Em 30 de abril, o relator da ação, ministro Alexandre de Moraes,
já havia suspendido a nova norma, que entrou em vigor em 2017, no governo Michel Temer (MDB),
alterando a CLT. Nesta quarta, o plenário do STF referendou a decisão liminar de Moraes e declarou inconstitucional esse ponto da reforma trabalhista.
Moraes afirmou, em seu voto, que o artigo 6º da Constituição garante a proteção à maternidade, que é a origem de inúmeros outros direitos. “A proteção da mulher grávida ou da lactante em relação ao trabalho insalubre caracteriza-se como importante direito instrumental protetivo tanto da mulher quanto da criança”, disse.
“A proteção à maternidade e a integral proteção à criança são direitos irrenunciáveis e não podem ser afastados pelo desconhecimento, impossibilidade ou, às vezes, a própria negligência da gestante ou lactante em juntar um atestado médico, sob pena de prejudicá-la e prejudicar o recém-nascido.”
Segundo Moraes, a gestante deve ser realocada pelo empregador em outra função ou, na impossibilidade, tirar licença. “Qual a pressão que ela sofrerá para não apresentar esse atestado? É uma norma absolutamente irrazoável”, disse.
Os ministros Edson Fachin, Luís Roberto Barroso, Rosa Weber, Luiz Fux, Cármen Lúcia, Ricardo Lewandowski, Gilmar Mendes, Celso de Mello e Dias Toffoli acompanharam o voto de Moraes.
A ministra Rosa acrescentou que o Brasil é signatário do Pacto Internacional sobre Direitos Econômicos, Sociais e Culturais, promulgado no país em 1992, que reconhece o direito de toda pessoa de gozar de condições de trabalho justas e favoráveis que assegurem, entre outros pontos, a segurança no trabalho.
Para Rosa, essa mudança na CLT foi um “inegável retrocesso social”.
Lewandowski também considerou a nova norma uma “infração ao princípio da vedação do retrocesso”. O ministro Fux disse que ela desfavorece a proteção constitucional porque sujeita as trabalhadoras a um maior embaraço para garantir seus direitos.
Somente o ministro Marco Aurélio divergiu. “A mulher precisa ser tutelada além do que se mostra razoável? Ela dever ter liberdade, e liberdade em sentido maior”, argumentou. Para ele, com o entendimento do plenário, a reforma trabalhista “começa a fazer água”.

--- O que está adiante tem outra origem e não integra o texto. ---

Lemma queue_intro xs l a :
  wfbs xs -> (xs <> [] -> l = last_ptr xs) -> a_blocks a = datas xs ->
  chain xs ⊢ queue (conc (start xs None) l a) a.
Proof. iIntros (???) "Hc". iExists xs, l. by iFrame. Qed.

Lemma post_intro q a ev r r' : queue q a -∗ rrep r r' -∗ post (a, ev, r') (q, ev, r).
Proof. iIntros "Hq Hr". rewrite /post /=. by iFrame. Qed.

Lemma ablock_intro x v d : wfb v -> bdata v = d -> x ↦ v ⊢ ablock (Some x) d.
Proof. iIntros (??) "Hx". iExists x, v. by iFrame. Qed.

Lemma last_ptr_tail x b xs l :
  ((x, b) :: xs <> [] -> l = last_ptr ((x, b) :: xs)) -> xs <> [] -> l = last_ptr xs.
Proof. intros Hl Hne. rewrite Hl // last_ptr_cons //. Qed.

(** The first block leaves the queue. *)
Lemma queue_remove x b xs l a :
  wfbs ((x, b) :: xs) -> ((x, b) :: xs <> [] -> l = last_ptr ((x, b) :: xs)) ->
  chain xs ⊢ queue (conc (start xs None) l (a_remove a (bdata b) (datas xs)).1)
               (a_remove a (bdata b) (datas xs)).1.
Proof.
  intros [Hb Hxs]%Forall_cons Hl. apply queue_intro; [done | by eapply last_ptr_tail |].
  unfold a_remove. by rewrite restart_blocks.
Qed.

Lemma qget_refines q a : queue q a ⊢ wp (qget q) (post (a_get a)).
Proof.
  iIntros "(%xs & %l & -> & %Hxs & %Ha & Hc)". destruct Hxs as [Hxs Hl].
  unfold qget, a_get. rewrite Ha. destruct xs as [|[x b] xs]; simpl; qio.
  - wp_ret. iApply (post_intro with "[Hc] []"); [by iApply (queue_intro []) | done].
  - iDestruct "Hc" as "[Hx Hc]". wp_load "Hx". wp_store "Hx".
    pose proof (proj1 (proj1 (Forall_cons _ _ _) Hxs)) as Hb. simpl in Hb.
    blk. rewrite -(length_bdata b Hb) -(conc_blocks _ _ a (datas xs)). qio.
    fold (a_remove a (bdata b) (datas xs)).
    wp_ret. rewrite (surjective_pairing (a_remove a _ _)).
    iApply (post_intro with "[Hc] [Hx]"); [by iApply (queue_remove with "Hc") |].
    iExists (Some x). iSplit; [done |]. by iApply (ablock_intro with "Hx").
Qed.

Lemma qdiscard_refines q a n : 0 <= n -> queue q a ⊢ wp (qdiscard q n) (post (a_discard a n)).
Proof.
  iIntros (Hn) "(%xs & %l & -> & %Hxs & %Ha & Hc)".
  unfold qdiscard, a_discard. rewrite Ha.
  iApply (wp_loop (fun m '(q, n') => ∃ xs k,
            ⌈q = conc (start xs None) l (aset_len k a) /\ m = length xs⌉ ∗
            ⌈wfbs xs /\ (xs <> [] -> l = last_ptr xs)⌉ ∗
            ⌈0 <= n' /\ discard (datas xs) n' k = discard (a_blocks a) n (a_len a)⌉ ∗
            chain xs)%I _ _ (length xs) with "[Hc]").
  - iIntros (m [q n']) "(%ys & %k & %Hq & _ & _ & Hc)". destruct Hq as [-> ->].
    by iApply (lseg_size_le with "Hc").
  - clear Hn Hxs. rewrite -Ha. clear Ha xs.
    intros m [q n']. iIntros "(%xs & %k & %Hq & %Hxs & %Hd & Hc)".
    destruct Hq as [-> ->], Hxs as [Hxs Hl], Hd as [Hn <-].
    destruct xs as [|[x b] xs]; simpl.
    { wp_ret. iApply (post_intro with "[Hc] []"); [| done].
      iApply (queue_intro [] l (aset_len k (aset_blocks [] a)) with "Hc"); done. }
    pose proof Hxs as [Hb Hxs']%Forall_cons. simpl in Hb. pose proof (length_bdata b Hb) as HL.
    iDestruct "Hc" as "[Hx Hc]". wp_load "Hx". blk. rewrite -HL.
    destruct (Z.ltb_spec n' (zlen (bdata b))).
    + wp_store "Hx". wp_ret. iApply (post_intro with "[Hc Hx] []"); [| done].
      destruct (consume_facts b n' Hb) as (Hb' & Db & _); [lia |].
      iApply (queue_intro ((x, set_rp (b_rp b + n') b) :: xs) l
        (aset_len k (aset_blocks (drop (Z.to_nat n') (bdata b) :: datas xs) a)) with "[Hx Hc]").
      * by constructor.
      * intros _. rewrite Hl //. destruct xs; [done | by rewrite !last_ptr_cons].
      * by rewrite /= Db.
      * by iFrame.
    + wp_bind. iApply (wp_freeb with "Hx"); [done |]. wp_ret.
      iExists (length xs). iSplit; [auto |]. iExists xs, (i32 (k - zlen (bdata b))). iFrame.
      iPureIntro. split_and!; try done; [by eapply last_ptr_tail | lia].
  - iExists xs, (a_len a). iFrame. iPureIntro. rewrite Ha. by destruct a.
Qed.

Lemma wp_qconsume_skip xs l a (Φ : Queue * option Z -> hpropI Block) :
  wfbs xs -> (xs <> [] -> l = last_ptr xs) ->
  chain xs -∗
  (∀ ys, ⌈wfbs ys /\ (ys <> [] -> l = last_ptr ys) /\ datas ys = skip_empty (datas xs)⌉ -∗
     chain ys -∗
     Φ (match ys with
        | [] => (conc None l (aset_starve true a), None)
        | (_, b) :: _ => (conc (start ys None) l a, Some (BLEN b))
        end)) -∗
  wp (qconsume_skip (conc (start xs None) l a)) Φ.
Proof.
  iIntros (Hxs Hl) "Hc HΦ". set (Post := (∀ ys, _)%I).
  iApply (wp_loop (fun m q => ∃ ys,
            ⌈q = conc (start ys None) l a /\ m = length ys⌉ ∗
            ⌈wfbs ys /\ (ys <> [] -> l = last_ptr ys) /\
             skip_empty (datas ys) = skip_empty (datas xs)⌉ ∗
            chain ys ∗ Post)%I _ _ (length xs) with "[Hc HΦ]").
  - iIntros (m q) "(%ys & %Hq & _ & Hc & _)". destruct Hq as [_ ->].
    by iApply (lseg_size_le with "Hc").
  - clear Hxs Hl. intros m q. iIntros "(%ys & %Hq & %Hys & Hc & HΦ)".
    destruct Hq as [-> ->], Hys as (Hys & Hl & Hd).
    destruct ys as [|[y b] ys]; simpl; qio.
    { wp_ret. by iApply ("HΦ" $! [] with "[//]"). }
    pose proof Hys as [Hb Hys']%Forall_cons. simpl in Hb. pose proof (length_bdata b Hb) as HL.
    iDestruct "Hc" as "[Hy Hc]". wp_load "Hy". blk. destruct (Z.ltb_spec 0 (BLEN b)).
    + wp_ret. iApply ("HΦ" $! ((y, b) :: ys) with "[]"); [| by iFrame].
      iPureIntro. split_and!; try done. rewrite -Hd /=. destruct (bdata b); [simpl in HL; lia | done].
    + qio. wp_bind. iApply (wp_freeb with "Hy"); [done |]. wp_ret.
      iExists (length ys). iSplit; [auto |]. iExists ys. iFrame. iPureIntro.
      split_and!; try done; [by eapply last_ptr_tail |].
      rewrite -Hd /=. destruct (bdata b); [done | simpl in HL; lia].
  - iExists xs. by iFrame.
Qed.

Para a advogada Manuela Tavares, sócia do escritório Siqueira Castro, a decisão não tem grande impacto na rotina das empresas
"A maior parte das companhias já afastam as funcionárias gestantes de funções com insalubridade para evitar judicialização", diz. A decisão do STF, porém, é um avanço, segundo ela.
"Muitas empregadas grávidas poderiam ficar receosas de pedir um atestado médico. A exigência nesses casos era um retrocesso. Na prática, se a empresa não tem responsabilidade social, poderia permitir que elas trabalhassem em local insalubre."
"O texto da reforma não deixava as mulheres desatendidas porque você tinha a proteção do atestado médico, mas a decisão visa a proteção do feto. Se temos essa percepção de que as empregadas deveriam ser pressionadas a trabalharem, é uma decisão positiva", diz Rodrigo Takano, sócio do Machado Meyer.
"A regra que caiu tinha lados positivos, porque uma restrição completa [que não diferencia os diferentes graus de insalubridade] pode estimular discriminação contra as mulheres gestantes. Por outro lado, o acesso a médicos não é uma realidade em todo o país", afirma Isabella Magano, do escritório Pipek.
A solução mais equilibrada, segundo ela, teria sido a dada pelo governo Temer em
uma MP (medida provisória) em novembro de 2017, que buscava sanar esse ponto polêmico da reforma.
O texto determinava que a gestante e a lactante seriam afastadas, enquanto durasse a gestação, de quaisquer atividades, operações ou locais insalubres, ficando sem receber o adicional de insalubridade.
Se o trabalho tivesse graus de insalubridade mínimo ou médio, a funcionária poderia apresentar atestado médico que a permitisse trabalhar. A MP, porém, não foi votada a tempo pelo Congresso e caducou sem ter sido convertida em lei.